(** * download_video.py: a shallow embedding and its verified properties

    The script locates a video referenced by a web page and retrieves it
    through a chain of fall-backs.  This development embeds
    [is_direct_video_url], [fetch_page], [extract_video_urls],
    [download_with_yt_dlp], [download_direct], [download_video] and the
    [__main__] block, and proves the properties of the specification.

    Modelling conventions.
    - A Python [str] is a [string]; the model covers ASCII text, so
      [str.lower] maps [A-Z] to [a-z] and leaves every other character alone.
    - [needle in hay] on strings is [contains needle hay].
    - The set [seen] of the deduplication is a [gset string].  The order in
      which a [for] loop walks [set(l)] is not fixed by the language (it
      follows the string hashes of the interpreter process), so it is a field
      of the run-time environment, as are the HTML parser and [urljoin].
    - The outside world (the yt-dlp subprocess, the HTTP server, the file
      system) is explicit state: every external call is recorded in a trace
      and its outcome is read from an oracle that sees the trace so far. *)

From stdpp Require Import base option list sorting strings gmap sets.
From Stdlib Require Import Ascii String.

#[local] Open Scope string_scope.

(** ** Strings as the script uses them *)

Module Str.

Definition is_upper (c : ascii) : bool :=
  (65 <=? nat_of_ascii c)%nat && (nat_of_ascii c <=? 90)%nat.

Definition lower_char (c : ascii) : ascii :=
  if is_upper c then ascii_of_nat (nat_of_ascii c + 32) else c.

(** [s.lower()] *)
Fixpoint lower (s : string) : string :=
  match s with
  | EmptyString => EmptyString
  | String c r => String (lower_char c) (lower r)
  end.

(** [s.startswith(p)] *)
Fixpoint starts_with (p s : string) : bool :=
  match p, s with
  | EmptyString, _ => true
  | String _ _, EmptyString => false
  | String a p', String b s' => Ascii.eqb a b && starts_with p' s'
  end.

(** [needle in hay] *)
Fixpoint contains (needle hay : string) : bool :=
  starts_with needle hay ||
  match hay with
  | EmptyString => false
  | String _ r => contains needle r
  end.

(** [any(x in hay for x in needles)] *)
Definition any_in (needles : list string) (hay : string) : bool :=
  existsb (fun x => contains x hay) needles.

(** [s[:n]] *)
Fixpoint take (n : nat) (s : string) : string :=
  match n, s with
  | S n', String c r => String c (take n' r)
  | _, _ => EmptyString
  end.

(** [s.replace(old, new)] for a non-empty [old]: leftmost, non-overlapping. *)
Fixpoint drop (n : nat) (s : string) : string :=
  match n, s with
  | S n', String _ r => drop n' r
  | _, _ => s
  end.

Fixpoint replace_fuel (fuel : nat) (old new s : string) : string :=
  match fuel with
  | O => s
  | S fuel' =>
      match s with
      | EmptyString => EmptyString
      | String c r =>
          if starts_with old s
          then new ++ replace_fuel fuel' old new (drop (String.length old) s)
          else String c (replace_fuel fuel' old new r)
      end
  end.

Definition replace (old new s : string) : string :=
  replace_fuel (String.length s) old new s.

Definition newline : ascii := ascii_of_nat 10.

(** [s.split(sep)] for a one-character separator, written with an
    accumulator for the current field. *)
Fixpoint split_on (sep : ascii) (cur s : string) : list string :=
  match s with
  | EmptyString => [cur]
  | String c r =>
      if Ascii.eqb c sep then cur :: split_on sep EmptyString r
      else split_on sep (cur ++ String c EmptyString) r
  end.

Definition is_space (c : ascii) : bool :=
  let n := nat_of_ascii c in
  ((9 <=? n) && (n <=? 13) || (28 <=? n) && (n <=? 32))%nat.

Fixpoint lstrip (s : string) : string :=
  match s with
  | String c r => if is_space c then lstrip r else s
  | EmptyString => EmptyString
  end.

Fixpoint rev_onto (s acc : string) : string :=
  match s with
  | EmptyString => acc
  | String c r => rev_onto r (String c acc)
  end.
Definition rev (s : string) : string := rev_onto s EmptyString.

(** [s.strip()] *)
Definition strip (s : string) : string := rev (lstrip (rev (lstrip s))).

(** [os.path.basename(p)] on POSIX: what follows the last slash. *)
Fixpoint basename_acc (cur s : string) : string :=
  match s with
  | EmptyString => cur
  | String c r =>
      if Ascii.eqb c "/" then basename_acc EmptyString r
      else basename_acc (cur ++ String c EmptyString) r
  end.
Definition basename (p : string) : string := basename_acc EmptyString p.

Definition ends_with_slash (s : string) : bool :=
  match rev s with
  | String c _ => Ascii.eqb c "/"
  | EmptyString => false
  end.

(** [os.path.join(a, b)] on POSIX. *)
Definition path_join (a b : string) : string :=
  if starts_with "/" b then b
  else if String.eqb a "" || ends_with_slash a then a ++ b
  else a ++ "/" ++ b.

(** [int(s)] on text: optional surrounding white space, an optional sign,
    then decimal digits, where single underscores may separate digits;
    [None] stands for [ValueError].  (The interpreter's limit on the number
    of digits is left out.) *)
Fixpoint digits_value (acc : Z) (after_digit : bool) (s : string)
  : option Z :=
  match s with
  | EmptyString => if after_digit then Some acc else None
  | String c r =>
      let n := nat_of_ascii c in
      if ((48 <=? n) && (n <=? 57))%nat
      then digits_value (10 * acc + Z.of_nat (n - 48))%Z true r
      else if Ascii.eqb c "_" && after_digit
           then digits_value acc false r
           else None
  end.
Definition py_int (s : string) : option Z :=
  match strip s with
  | EmptyString => None
  | String c r =>
      if Ascii.eqb c "-" then Z.opp <$> digits_value 0 false r
      else if Ascii.eqb c "+" then digits_value 0 false r
      else digits_value 0 false (String c r)
  end.

End Str.

(** ** URL classifier *)

Definition video_extensions : list string :=
  [".mp4"; ".webm"; ".m3u8"; ".mov"; ".avi"; ".mkv"; ".flv"].

Definition video_services : list string :=
  ["wistia.com"; "wistia.net"; "vimeo.com"; "youtube.com"; "youtu.be";
   "vidyard.com"; "brightcove"; "jwplatform"; "loom.com"; "sproutvideo"].

Definition is_direct_video_url (url : string) : bool :=
  let url_lower := Str.lower url in
  if Str.any_in video_extensions url_lower then true
  else if Str.any_in video_services url_lower then true
  else false.

(** ** The regular expressions of the extractor

    The fragment of Python's [re] the script uses: literals, character
    classes, sequence, alternation, greedy [*], [+] and [?], and one capture
    group.  Matching is by backtracking with the priorities of [re]
    (left alternative first, longest repetition first). *)

Module Re.
(** * Forward model of a polarised light-field microscope

    A shallow embedding of [VolumeRaytraceLFM/birefringence_implementations.py]
    (class [BirefringentRaytraceLFM]): the ray accumulator
    [calc_cummulative_JM_of_ray], the per-micro-lens image computation
    [ret_and_azim_images], the micro-lens tiler [ray_trace_through_volume] and
    the volume presets [generate_random_volume] and
    [generate_ellipsoid_volume].

    Tensors of [torch.float32] are IEEE 754 binary32 values, numpy arrays of
    [float] are binary64 values; both are taken from the Standard Library's
    [SpecFloat], so that signed zeros, infinities and NaN behave as they do in
    the program.  Python exceptions are an error result. *)

From Stdlib Require Import ZArith Lia SpecFloat.
From stdpp Require Import base list.
From stdpp Require Import strings.

Local Open Scope Z_scope.

(** ** Floating-point formats *)

Module F32.
Definition prec : Z := 24.
Definition emax : Z := 128.
Definition t : Type := spec_float.

Definition zero : t := S754_zero false.
Definition one : t := Eval cbv in SFone prec emax.
Definition nan : t := S754_nan.

Definition add : t -> t -> t := SFadd prec emax.
Definition sub : t -> t -> t := SFsub prec emax.
Definition mul : t -> t -> t := SFmul prec emax.
Definition div : t -> t -> t := SFdiv prec emax.
Definition sqrt : t -> t := SFsqrt prec emax.
Definition abs : t -> t := SFabs.
Definition eqb : t -> t -> bool := SFeqb.
Definition leb : t -> t -> bool := SFleb.

(** Rounding of a finite value [m * 2^e] held in another format (the cast
    of [torch.from_numpy(...)] into a float32 tensor). *)
Definition round (x : spec_float) : t :=
  match x with
  | S754_finite s m e => binary_round prec emax s m e
  | _ => x
  end.

Definition of_Z (z : Z) : t := binary_normalize prec emax z 0 false.

Definition is_nan (x : t) : bool :=
  match x with S754_nan => true | _ => false end.
End F32.

Module F64.
Definition prec : Z := 53.
Definition emax : Z := 1024.
Definition t : Type := spec_float.

Definition zero : t := S754_zero false.
Definition one : t := Eval cbv in SFone prec emax.

Definition add : t -> t -> t := SFadd prec emax.
Definition sub : t -> t -> t := SFsub prec emax.
Definition mul : t -> t -> t := SFmul prec emax.
Definition div : t -> t -> t := SFdiv prec emax.
Definition sqrt : t -> t := SFsqrt prec emax.
Definition abs : t -> t := SFabs.
Definition eqb : t -> t -> bool := SFeqb.
Definition leb : t -> t -> bool := SFleb.

Definition of_Z (z : Z) : t := binary_normalize prec emax z 0 false.

(** A decimal literal [n / 10^d] of the Python source, rounded to nearest
    as the parser does. *)
Definition of_decimal (n : Z) (d : positive) : t :=
  div (of_Z n) (of_Z (Z.pow 10 (Z.pos d))).

(** The value of a float32 entry promoted to float64 (exact). *)
Definition of_f32 (x : spec_float) : t :=
  match x with
  | S754_finite s m e => binary_round prec emax s m e
  | _ => x
  end.
End F64.

(** ** Python exceptions *)

Inductive exn : Type :=
| IndexError
| AssertionError
| RuntimeError
| TypeError
| ValueError
| OverflowError.

Inductive result (A : Type) : Type :=
| Ok (a : A)
| Raise (e : exn).
Arguments Ok {A} a.
Arguments Raise {A} e.

#[global] Instance result_ret : MRet result := fun A a => Ok a.

#[global] Instance result_bind : MBind result := fun A B f r =>
  match r with
  | Ok a => f a
  | Raise e => Raise e
  end.

Fixpoint rmapM {A B : Type} (f : A -> result B) (l : list A) : result (list B) :=
  match l with
  | [] => Ok []
  | a :: l' => b ← f a; bs ← rmapM f l'; Ok (b :: bs)
  end.

Fixpoint rfoldM {A B : Type} (f : A -> B -> result A) (l : list B) (a : A)
  : result A :=
  match l with
  | [] => Ok a
  | b :: l' => a' ← f a b; rfoldM f l' a'
  end.

(** Tensor indexing with a Python integer along a dimension of size [D]:
    a negative index counts from the end, an index outside [-D, D) raises
    [IndexError]. *)
Definition norm_index (i : Z) (D : nat) : result nat :=
  if (0 <=? i) && (i <? Z.of_nat D) then Ok (Z.to_nat i)
  else if (- Z.of_nat D <=? i) && (i <? 0) then Ok (Z.to_nat (i + Z.of_nat D))
  else Raise IndexError.

(** ** Jones matrices *)

Definition complex64 : Type := F32.t * F32.t.
Definition vec3 : Type := F32.t * F32.t * F32.t.

Record JonesMatrix : Type := mkJM {
  jm00 : complex64; jm01 : complex64;
  jm10 : complex64; jm11 : complex64
}.

(** [torch.tensor([[1.0,0],[0,1.0]], dtype=torch.complex64)] *)
Definition JM_identity : JonesMatrix :=
  mkJM (F32.one, F32.zero) (F32.zero, F32.zero)
       (F32.zero, F32.zero) (F32.one, F32.zero).

(** ** Data of the ray tracer *)

Definition coord : Type := Z * Z * Z.

(** The values one ray contributes to a traversal step: the column of
    [my_params] gathered for its voxel (birefringence [Delta_n] and
    [opticAxis]), its row of [filtered_rayDir] and its entry of [ell]. *)
Record vox_input : Type := mkInput {
  Delta_n : F32.t;
  opticAxis : vec3;
  rayDir : vec3 * vec3 * vec3;
  ell : F32.t
}.

Record OpticConfig : Type := mkConfig {
  n_micro_lenses : Z;
  n_voxels_per_ml : Z;
  n_pixels_per_mla : nat
}.

(** The fields of [self] that the three methods read.
    [ray_vol_colli_lengths] is a tensor of shape [(n_rays, colli_steps)]. *)
Record BirefringentRaytraceLFM : Type := mkRays {
  optic_config : OpticConfig;
  voxel_span_per_ml : Z;
  vox_ctr_idx : Z * Z * Z;
  ray_valid_indexes : list (Z * Z);
  ray_vol_colli_indexes : list (list coord);
  ray_vol_colli_lengths : nat -> nat -> F32.t;
  colli_steps : nat;
  ray_valid_direction : list vec3
}.

(** [voxel_parameters] is a tensor of shape [(4, Dz, Dy, Dx)]. *)
Record VolumeLFM : Type := mkVolume {
  Dz : nat; Dy : nat; Dx : nat;
  voxel_parameters : nat -> nat -> nat -> nat -> F32.t
}.

Abbreviation image := (list (list F32.t)).

(** [torch.zeros((r, c))] *)
Definition zeros (r c : nat) : image := replicate r (replicate c F32.zero).

(** An [r] by [c] tensor. *)
Definition has_shape (r c : nat) (img : image) : Prop :=
  length img = r /\ Forall (fun row => length row = c) img.

(** ** Boolean masks *)

(** [l[mask]]: the entries of [l] at the positions where [mask] is [True]. *)
Fixpoint select {A : Type} (mask : list bool) (l : list A) : list A :=
  match mask, l with
  | b :: mask', a :: l' => if b then a :: select mask' l' else select mask' l'
  | _, _ => []
  end.

(** [dst[mask] = src]: the rows of [src] are written, in order, at the
    positions of [dst] where [mask] is [True]; [src] has one row for each of
    them. *)
Fixpoint masked_assign {A : Type} (dst : list A) (mask : list bool)
  (src : list A) : list A :=
  match dst, mask with
  | d :: dst', true :: mask' =>
      match src with
      | s :: src' => s :: masked_assign dst' mask' src'
      | [] => d :: dst'
      end
  | d :: dst', false :: mask' => d :: masked_assign dst' mask' src
  | _, _ => dst
  end.

(** [mask.sum()] *)
Definition mask_sum (mask : list bool) : nat := length (filter (fun b => b = true) mask).

(** [range(a, b)] *)
Definition py_range (a b : Z) : list Z :=
  (fun k => a + Z.of_nat k) <$> seq 0 (Z.to_nat (b - a)).

(** [floor(n / 2.0)] for an integer [n]; the float division is exact for
    every micro-lens count below [2^53]. *)
Definition floor_half (n : Z) : Z := n / 2.

(** ** Concatenation of images *)

Definition ncols (img : image) : nat :=
  match img with
  | [] => 0%nat
  | row :: _ => length row
  end.

(** [torch.cat((a, b), 0)]: the sizes along dimension 1 have to agree. *)
Definition cat0 (a b : image) : result image :=
  if Nat.eqb (ncols a) (ncols b) then Ok (a ++ b) else Raise RuntimeError.

(** [torch.cat((a, b), 1)]: the sizes along dimension 0 have to agree. *)
Definition cat1 (a b : image) : result image :=
  if Nat.eqb (length a) (length b) then Ok (zip_with app a b)
  else Raise RuntimeError.

(** [img[i, j] = v] on a tensor of shape [(r, c)]. *)
Definition set_pixel (r c : nat) (img : image) (i j : Z) (v : F32.t)
  : result image :=
  i' ← norm_index i r;
  j' ← norm_index j c;
  Ok (alter (fun row => <[j' := v]> row) i' img).

(** ** The ray tracer *)

Section RayTracer.

(** The helpers of [jones_torch] are called by the class but defined
    outside the files verified here; they are parameters of the
    development.  [rayJM], [calc_retardance], [calc_azimuth] and
    [calc_rayDir] are arbitrary functions of their arguments;
    [calc_rayDir] returns three tensors of shape [(n_rays, 3)], given by
    their rows. *)
Variable rayJM : list (list JonesMatrix) -> list (list coord) -> list JonesMatrix.
Variable calc_retardance : list JonesMatrix -> list F32.t.
Variable calc_azimuth : list JonesMatrix -> list F32.t.
Variable calc_rayDir : list vec3 -> (nat -> vec3) * (nat -> vec3) * (nat -> vec3).
(** What the specification's grammar says, for comparison: a string is
    [<positive integer><unit>], the integer written in the digits
    ['0'..'9'], the unit one of the eleven names in any letter case, and
    nothing else. *)
Definition in_grammar (s : ustring) : bool :=
  let (digits, unit) := span ascii_digit s in
  match digits with
  | [] => false
  | _ :: _ =>
      (0 <? ascii_int 0 digits)
      && match unit_get unit_multipliers (lower unit) with
         | Some _ => true
         | None => false
         end
  end.

(** *** The flags the Driver draws from *)

Definition available_flags : pydict (list string) :=
  [ ("productCatalogFailure", ["on"]);
    ("recommendationCacheFailure", ["on"]);
    ("adManualGc", ["on"]);
    ("adHighCpu", ["on"]);
    ("adFailure", ["on"]);
    ("kafkaQueueProblems", ["on"]);
    ("cartFailure", ["on"]);
    ("paymentFailure", ["100%"; "90%"; "75%"; "50%"; "25%"; "10%"]);
    ("paymentUnreachable", ["on"]);
    ("loadGeneratorFloodHomepage", ["on"]);
    ("imageSlowLoad", ["10sec"; "5sec"]) ].

Definition DEFAULT_BASE_URL : string := "http://localhost:8080/feature/api".

(** The attributes of [ChaosScheduler] set by [parse_args]. *)
Record config : Type := mk_config {
  dry_run : bool;
  interval_seconds : Z;
  seed : option Z;
  toggle_script : string;
  base_url : string
}.

(** *** The outside world *)

(** What [subprocess.run(cmd, timeout=30)] does. *)
Inductive proc_result : Type :=
| Completed (returncode : Z) (stderr : string)
| TimeoutExpired
| Raised (e : string).

(** The environment of a run: the value of each successive [time.time()]
    (seconds; a float is taken as the rational it is), the outcome of each
    successive [subprocess.run], and [sys.executable].  Nothing is assumed
    of the readings: the wall clock may be stepped, and a sleep may
    overrun. *)
Record env : Type := mk_env {
  clock : nat -> Q;
  run_process : nat -> list string -> proc_result;
  sys_executable : string
}.

(** The lines the Driver logs, each with the values its text is built
    from (the text itself, with its time stamp and [format_duration]
    rendering, is not modelled; [LogStderr] carries the Setter's error
    output, which the source strips of surrounding blanks). *)
Inductive log_msg : Type :=
| LogStart (interval : Z)
| LogDryRunMode
| LogUsingSeed (s : Z)
| LogRandomSeed (s : Z)
| LogBeginInterval (interval_count interval : Z)
| LogNextTrigger (random_offset : Z) (trigger_time : Q)
| LogIntervalEnded
| LogTrigger (flag_name variant : string) (flag_duration : Z)
| LogActivated (flag_name variant : string)
| LogRevert (flag_name : string)
| LogReverted (flag_name : string)
| LogWaiting (wait_time : Z)
| LogEndInterval (interval_count : Z)
| LogWouldRun (cmd : list string)
| LogFailed (flag_name variant script : string)
| LogStderr (stderr : string)
| LogTimeout (flag_name variant : string)
| LogError (flag_name variant e : string).

Inductive event : Type :=
| Log (m : log_msg)
| PrintRule
| Sleep (secs : Q)
| RunProcess (cmd : list string) (timeout : Z).

(** One interval's draws: the values the specification calls offset, fault,
    variant and activeDuration.  The duration is absent when the interval was
    left before it was drawn. *)
Record draw : Type := mk_draw {
  d_offset : Z;
  d_flag : string;
  d_variant : string;
  d_duration : option Z
}.

Section Loop.

Context {R : RandomGen}.

(** The state a run threads through: the module-level generator of
    [random], how many clock readings and process runs were consumed, and
    the events so far, oldest first. *)
Record world : Type := mk_world {
  w_rng : rng_state;
  w_reads : nat;
  w_runs : nat;
  w_trace : list event
}.

(** A computation on the world; [None] is an exception nobody catches. *)
Definition M (A : Type) : Type := world -> option (A * world).

Definition ret {A : Type} (a : A) : M A := fun w => Some (a, w).

Definition bind {A B : Type} (m : M A) (k : A -> M B) : M B :=
  fun w => match m w with
           | Some (a, w') => k a w'
           | None => None
           end.

Notation "x <- m ;; k" := (bind m (fun x => k))
  (at level 61, m at next level, right associativity).
Notation "m ;; k" := (bind m (fun _ => k))
  (at level 61, right associativity).

Definition emit (ev : event) : M unit :=
  fun w => Some (tt, {| w_rng := w_rng w; w_reads := w_reads w;
                        w_runs := w_runs w;
                        w_trace := w_trace w ++ [ev] |}).

(** [self.log_message(message)] *)
Definition log_message (m : log_msg) : M unit := emit (Log m).

(** A draw from the module-level generator. *)
Definition draw_with {A : Type}
    (f : rng_state -> option (A * rng_state)) : M A :=
  fun w => match f (w_rng w) with
           | Some (a, g) =>
               Some (a, {| w_rng := g; w_reads := w_reads w;
                           w_runs := w_runs w; w_trace := w_trace w |})
           | None => None
           end.

(** [random.seed(s)] *)
Definition random_seed (s : Z) : M unit :=
  fun w => Some (tt, {| w_rng := rng_seed s; w_reads := w_reads w;
                        w_runs := w_runs w; w_trace := w_trace w |}).

Definition when (b : bool) (m : M unit) : M unit :=
  if b then m else ret tt.

Variable cfg : config.
Variable e : env.

(** [time.time()] *)
Definition time_time : M Q :=
  fun w => Some (clock e (w_reads w),
                 {| w_rng := w_rng w; w_reads := S (w_reads w);
                    w_runs := w_runs w; w_trace := w_trace w |}).

(** [time.sleep(secs)] *)
Definition time_sleep (secs : Q) : M unit := emit (Sleep secs).

(** [subprocess.run(cmd, capture_output=True, text=True, timeout=t)] *)
Definition subprocess_run (cmd : list string) (t : Z) : M proc_result :=
  fun w => Some (run_process e (w_runs w) cmd,
                 {| w_rng := w_rng w; w_reads := w_reads w;
                    w_runs := S (w_runs w);
                    w_trace := w_trace w ++ [RunProcess cmd t] |}).

(** [int(x)] of a float: truncation towards zero.  Its argument in the
    loop is a difference, computed here without rounding. *)
Definition py_int (x : Q) : Z := Z.quot (Qnum x) (Zpos (Qden x)).

(** [a < b] on floats *)
Definition Qltb (a b : Q) : bool := negb (Qle_bool b a).

(** [self.get_random_flag_variant()] *)
Definition get_random_flag_variant (g : rng_state)
  : option ((string * string) * rng_state) :=
  match choice (dict_keys available_flags) g with
  | None => None
  | Some (flag_name, g1) =>
      match dict_get available_flags flag_name with
      | None => None
      | Some variants =>
          match choice variants g1 with
          | None => None
          | Some (variant, g2) => Some ((flag_name, variant), g2)
          end
      end
  end.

+--

**EXERCISE PROMPT**
Copy out each line of the material above that holds the word "accumulator".

**EXERCISE SOLUTION**
    accumulator for the current field. *)
    (class [BirefringentRaytraceLFM]): the ray accumulator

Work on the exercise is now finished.